With the 2017 tax law changes in the Tax Cuts and Jobs Act (TCJA), the amount of assets that someone can leave to his/her heirs without incurring estate tax increased significantly. Thus, individuals with an estate less than $11.4M may not be worried about incurring estate taxes at present. However, this generous lifetime exclusion is due to sunset in 2025 and, absent Congressional action, it will revert to approximately $6.8M ($5.49M inflation adjusted for eight years) effective January 1, 2026.
In today’s political environment, perhaps the one thing we can all agree on is the unpredictability of what will come next. It is conceivable that a change in national leadership could accelerate the terms under the sunset provision, and new legislation could reduce the estate and gift tax exemptions as quickly as they were increased.
To illustrate the impact of the estate tax sunset provision, an unmarried individual with an estate of $11.4M who has made no prior gifts and leaves all assets to his/her children on December 31, 2025, under the current law would have $0 estimated federal estate tax. The same unmarried individual leaving all $11.4M to children on January 1, 2026 would pay $1.84M in estate tax, and the children would share the after-tax remaining amount of $9.56M.
Considering the pending sunset provisions, we encourage all individuals who might have taxable estates in 2026 to proactively review their estate plans and formulate contingency plans. There is an opportunity in the short term, or over a period of years, to efficiently manage the use of the exemption amount currently available.
It is generally advisable to look at your estate planning documents every five years to ensure that your plan still works as you expected in view of changing tax laws and evolving family situations. The SECURE Act in December 2019 made sweeping changes to the beneficiary distribution rules for IRAs and qualified plans. It is especially important to review the beneficiary designations you have on file for your IRA. If you have named a trust as the beneficiary of your IRA, changes may be warranted to your trust document to ensure that required payouts can be tax-efficiently managed.
Many estate plans in the 1990s or 2000s relied on mechanisms such as an A/B or QTIP trust to utilize both spouses’ estate tax exemptions. However, with the federal use of “portability” of one spouse’s unused exemption to the other spouse, the terms in those prior plans may not be the best option, considering current federal and state tax laws.
A current benefit of the existing federal estate tax law is the “date of death step-up” in tax cost basis of appreciated property included in one’s estate. Conversely, assets gifted prior to someone’s death retain their tax cost basis, and the gift recipient pays income tax on all the appreciation when the asset is sold. When weighing whether to gift assets during one’s lifetime versus gifting assets at death, many aspects must be considered.
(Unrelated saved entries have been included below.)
Lemma sorted_last_max (l : list Z) x :
  StronglySorted Z.lt l → last l = Some x → ∀ y, y ∈ l → y ≤ x.
Proof.
  intros Hs Hl y Hy.
  apply last_Some in Hl as [l' ->].
  apply elem_of_app in Hy as [Hy|Hy%list_elem_of_singleton]; [|lia].
  apply StronglySorted_app in Hs as (Hlt & _).
  specialize (Hlt y x Hy). rewrite list_elem_of_singleton in Hlt.
  specialize (Hlt eq_refl). lia.
Qed.

(** ** Concrete runs *)

Lemma built_tree_10 : built tree_10.
Proof.
  eapply (built_insert (exec RedBlackTree_default state0) 8 10).
  - by eapply (built_default state0).
  - reflexivity.
Defined.

Lemma built_tree_10_20 : built tree_10_20.
Proof.
  eapply (built_insert tree_10 8 20).
  - exact built_tree_10.
  - reflexivity.
Defined.

Lemma built_tree_10_20_30 : built tree_10_20_30.
Proof.
  eapply (built_insert tree_10_20 8 30).
  - exact built_tree_10_20.
  - reflexivity.
Defined.

(** * The claims *)

(** C1. On a tree built through the public interface, [Insert(key)]
    throws "Duplicate value." when [key] is already stored, and the state
    at the throw is the state of the call: nothing was written.
    Otherwise it returns normally, [numItems] has grown by exactly one,
    and the stored keys are the old ones and [key]. *)
Theorem Insert_duplicate_or_counted s k fuel :
  built s → (N.to_nat (numItems (this s)) < fuel)%nat →
  (stored s k → Insert fuel k s = Throw "Duplicate value." s)
  ∧ (¬ stored s k →
       ∃ s', Insert fuel k s = Ok tt s'
         ∧ numItems (this s') = (numItems (this s) + 1)%N
         ∧ ∀ k', stored s' k' ↔ k' = k ∨ stored s k').
Proof.
  intros [t Ht]%built_inv Hf.
  pose proof (tree_inv_height _ _ Ht) as Hh.
  pose proof Ht as (Habs & _).
  destruct (Insert_spec s t k fuel Ht) as [Hdup Hnew]; [lia|].
  rewrite (stored_keys s t k Habs). split; [done|].
  intros Hk. destruct (Hnew Hk) as (s' & t' & Hrun & Hinv' & Hperm & _).
  exists s'. split_and!; [done| |].
  - destruct Ht as (_ & _ & _ & ->), Hinv' as (_ & _ & _ & ->).
    rewrite Hperm. simpl. lia.
  - intros k'. destruct Hinv' as (Habs' & _).
    rewrite (stored_keys s' t' k' Habs'), (stored_keys s t k' Habs), Hperm.
    apply elem_of_cons.
Qed.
The amount of gift appreciation, the time horizon of the donor’s life expectancy, the timing of the recipient’s desire to sell the asset, as well as current and estimated future income tax rates all factor into the equation. A numerical analysis is helpful in quantifying the benefits and weighing the different factors. When analyzing such considerations, it is paramount to understand an individual’s entire balance sheet, as well as the tax cost basis of each asset. What may be the right decision for one family could be completely different for another family.
Estate Tax Management Examples
If you have a large estate, now is the time to consider locking in the high exclusion amount before it could be reduced. Many have wondered what would happen if they utilized their high exclusion amount before it reverted to a lower amount. The IRS has confirmed that anyone who uses his/her lifetime exclusion after 2017, and prior to a new tax law change, is not at risk of a “claw back”.
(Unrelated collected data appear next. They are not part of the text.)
Lemma sound_step op w : cache_sound w -> cache_sound (exec (call op) w).
Proof.
  intros H. pose proof H as (Hn1 & Hn2 & Hent & Hst).
  destruct op as [console st rootLevel|name appender|identifier|arg level|names|level| | |item];
    unfold exec, call; cbn [fst].
  - rewrite init_spec. set (w4 := mkWorld _ _).
    assert (cache_sound w4) as H4.
    { subst w4. apply (sound_after (fun _ => Logger.set_appenders [console]));
        [reflexivity|destruct (truthy rootLevel); reflexivity| |exact H].
      right. destruct (truthy rootLevel); eexists; reflexivity. }
    rewrite restoreConfig_spec. cbn [fst].
    apply (sound_after (fun name => refreshed name (restored (factory w4))));
      [reflexivity|apply restored_fields|apply restored_storable, H4|exact H4].
  - apply (cache_sound_frame w); [reflexivity| |exact Hst|exact H].
    intros r l Hl. exists l. split; [exact Hl|reflexivity].
  - rewrite getLogger_find.
    destruct (list_find _ _) as [[i [n r]]|] eqn:Hfind; [exact H|].
    apply find_name_None in Hfind. cbn [fst]. unfold cache_sound.
    cbn [factory loggers cachedLoggers with_cachedLoggers].
    rewrite !fmap_app. cbn [fmap list_fmap fst snd].
    split; [|split; [|split; [|exact Hst]]].
    + apply NoDup_app. split; [exact Hn1|]. split; [|apply NoDup_singleton].
      intros x Hx ->%list_elem_of_singleton. contradiction.
    + apply NoDup_app. split; [exact Hn2|]. split; [|apply NoDup_singleton].
      intros x Hx ->%list_elem_of_singleton.
      apply list_elem_of_fmap in Hx as ([n r] & Hr & Hin). cbn in Hr. subst r.
      destruct (Hent n _ Hin) as (_ & l & Hl & _).
      apply lookup_lt_Some in Hl. lia.
    + intros name r [Hin|Hin%list_elem_of_singleton]%elem_of_app.
      * destruct (Hent name r Hin) as (Hne & l & Hl & Hname).
        split; [exact Hne|]. exists l. split; [|exact Hname].
        apply lookup_app_l_Some. exact Hl.
      * injection Hin as -> ->. split.
        -- unfold theName. destruct (String.eqb_spec identifier EmptyString); [discriminate|assumption].
        -- eexists. split; [apply list_lookup_middle; reflexivity|reflexivity].
  - unfold setLogLevel. destruct (getValidLevel level) as [theLevel|]; [|exact H].
    destruct arg as [s|n|shown]; [| |exact H].
    + destruct (RegExp.new _); [|exact H|exact H].
      destruct (set_matching_storable true (JS.replace "*" ".*" s)
                  (fun loggerName _ => RegExp.test p loggerName) theLevel w Hst)
        as (message & ->).
      cbn [fst]. apply sound_stored.
      apply (sound_after (fun _ => Logger.set_level (Some theLevel)));
        [reflexivity|reflexivity|exact Hst|exact H].
    + destruct (set_matching_storable false (pretty n)
                  (fun _ index => n =? index) theLevel w Hst) as (message & ->).
      cbn [fst]. apply sound_stored.
      apply (sound_after (fun _ => Logger.set_level (Some theLevel)));
        [reflexivity|reflexivity|exact Hst|exact H].
  - destruct (resolve_appenders (factory w) names) as [aps|] eqn:Hres.
    + rewrite (setLogAppenders_spec w names aps Hres). cbn [fst]. apply sound_stored.
      apply (sound_after (fun _ => Logger.set_appenders (Obj.values aps)));
        [reflexivity|reflexivity|right; eexists; reflexivity|exact H].
    + unfold setLogAppenders, bind, this. cbn [id]. rewrite Hres. exact H.
  - destruct (getValidLevel level) as [theLevel|] eqn:Hv.
    + rewrite (set_level_spec w level theLevel Hv Hst). cbn [fst]. apply sound_stored.
      apply (sound_after (fun _ => Logger.set_rootLevel theLevel));
        [reflexivity|reflexivity|exact Hst|exact H].
    + unfold LoggerFactory.set_level. rewrite Hv. exact H.
  - rewrite (clear_spec w Hst). cbn [fst].
    apply (sound_after
             (fun _ l => Logger.set_rootLevel DEFAULT_ROOT_LEVEL (Logger.set_level None l)));
      [reflexivity|reflexivity|right; eexists; reflexivity|exact H].
  - rewrite restoreConfig_spec. cbn [fst].
    apply (sound_after (fun name => refreshed name _));
      [reflexivity|apply restored_fields|apply restored_storable, Hst|exact H].
  - destruct (storage (factory w)) eqn:Hs; [|exact H].
    apply (cache_sound_frame w); [reflexivity| | |exact H].
    + intros r l Hl. exists l. split; [exact Hl|reflexivity].
    + destruct Hst as [Hnone|Ha]; [congruence|right; exact Ha].
Qed.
Most individuals are hesitant to gift away assets that they might need in the future. There are strategies to explore which could allow a married couple to retain access to assets that one spouse gifted away. A spousal lifetime access trust (aka SLAT) created for the benefit of a donor’s spouse and children could be funded using a donor’s lifetime exclusion. This would allow a spouse to have access to the assets as a source of cash flow to support the couple’s lifestyle. This strategy works best with couples in long-term happy marriages.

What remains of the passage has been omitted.